Lemma s2_free_ok s v p bs x r :
  rep s v → (p, bs) ∈ v_med v → x ∈ bs → s2s s !! x = Some r → m_free r = false →
  ∃ s' v', km_s2_free x p s = Some (tt, s') ∧ rep s' v' ∧ same_rest v v' ∧ kept_but x s s' v v'.
Proof.
  intros Hrep Hin Hx Hr Hf. destruct (in_sm_split _ _ _ Hin) as (m1 & m2 & Ev).
  apply list_elem_of_split in Hx as (a & c & ->).
  destruct (med_at s v m1 p _ m2 x Hrep Ev) as (Hpg & _ & _); [set_solver |].
  destruct (dll_links _ _ _ _ _ (mp_dll _ _ _ _ _ Hpg)) as [Ep En].
  unfold mprev in Ep. unfold mnext in En. rewrite Hr in Ep, En. cbn in Ep, En.
  destruct (merge_next_ok s v m1 p a x c m2 r Hrep Ev Hr Hf) as
    (s1 & v1 & c1 & r1 & Hrun1 & Hrep1 & Ev1 & [S1a S1b] & Hr1 & Hf1 & Ep1 & Hc1 & Hk1).
  destruct (merge_prev_ok s1 v1 m1 p a x c1 m2 r1 Hrep1 Ev1 Hr1 Hf1 Hc1) as
    (s2 & v2 & a2 & y & Hrun2 & Hrep2 & Ev2 & [S2a S2b] & Hy & Hal & Hk2 & Hyx).
  destruct (med_at s2 v2 m1 p _ m2 y Hrep2 Ev2) as (Hpg2 & [ry Hry] & _); [set_solver |].
  assert (∀ b z, b ≠ x → used_med s v b z → b ≠ y ∧ used_med s2 v2 b z) as Hk.
  { intros b z Hb Hu. specialize (Hk1 b z Hb Hu). split; [| by apply Hk2].
    intros ->. destruct Hyx as [-> | Hyf]; [done |]. destruct Hk1 as [_ Hu1]. unfold bfree in Hyf.
    destruct (s2s s1 !! y); cbn in *; [| done]. unfold use_of in Hu1. congruence. }
  assert (km_s2_free x p s = (r ← gets2 y; if m_size r =? PAGESIZE - P__HEAD
      then rp ← getkp p; self ← nonnull (kp_self rp); km_free self else km_s2_flist_ins y) s2) as ->.
  { unfold km_s2_free. rewrite (bind_run _ _ _ _ _ (gets2_run _ _ _ Hr)). rewrite En, Ep.
    rewrite (bind_run _ _ _ _ _ Hrun1). by rewrite (bind_run _ _ _ _ _ Hrun2). }
  rewrite (bind_run _ _ _ _ _ (gets2_run _ _ _ Hry)).
  destruct (Z.eqb_spec (m_size ry) (PAGESIZE - P__HEAD)) as [Esz | Esz].
  - destruct (whole_page _ _ _ _ _ _ _ _ Hpg2 Hry Esz) as [-> ->]. cbn [app] in Ev2.
    destruct (mp_rec _ _ _ _ _ Hpg2) as (rp & m & Hrp & _ & Hself & Hm).
    destruct (s2_free_page s2 v2 m1 p y m2 m Hrep2 Ev2 Hy Hm) as (s' & Hrun & Hrep' & HB).
    exists s', (with_med v2 (m1 ++ m2) (v_free v2)).
    rewrite (bind_run _ _ _ _ _ (getkp_run _ _ _ Hrp)).
    rewrite (bind_run (nonnull (kp_self rp)) _ s2 m s2) by (by unfold nonnull, mderef; rewrite Hself).
    split; [exact Hrun |]. split; [done |]. split; [split; cbn; congruence |].
    intros b z Hb Hu. destruct (Hk b z Hb Hu) as [Hby [Hbj Hbu]].
    rewrite Ev2, mjoin_elem, list_elem_of_singleton in Hbj.
    assert (b ∈ mjoin (m1 ++ m2).*2) as Hbj' by (rewrite fmap_app, join_app, elem_of_app; tauto).
    split; [done |]. by rewrite HB.
  - destruct (flist_ins_ok s2 v2 m1 p a2 y c1 m2 Hrep2 Ev2 Hy Hal) as (s' & Hrun & _ & Hrep' & HF & HS).
    exists s', (with_med v2 (v_med v2) (v_free v2 ++ [y])).
    split; [exact Hrun |]. split; [done |]. split; [split; cbn; congruence |].
    intros b z Hb Hu. destruct (Hk b z Hb Hu) as [Hby [Hbj Hbu]]. split; [done |].
    rewrite <- Hbu. specialize (HF b). specialize (HS b). rewrite decide_False in HF by done. unfold bfree in HF.
    destruct (s2s s' !! b), (s2s s2 !! b); cbn in *; [| done..]. unfold use_of, shape_of in *. congruence.
Qed.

**Instructions for the task**. Your task for the entries above: copy exactly the span starting with the line with "- destruct (whole_page" and going on through the line with "exists s', (with_med v2 (m1", both lines included, and nothing else.

**Solution for this task**.
  - destruct (whole_page _ _ _ _ _ _ _ _ Hpg2 Hry Esz) as [-> ->]. cbn [app] in Ev2.
    destruct (mp_rec _ _ _ _ _ Hpg2) as (rp & m & Hrp & _ & Hself & Hm).
    destruct (s2_free_page s2 v2 m1 p y m2 m Hrep2 Ev2 Hy Hm) as (s' & Hrun & Hrep' & HB).
    exists s', (with_med v2 (m1 ++ m2) (v_free v2)).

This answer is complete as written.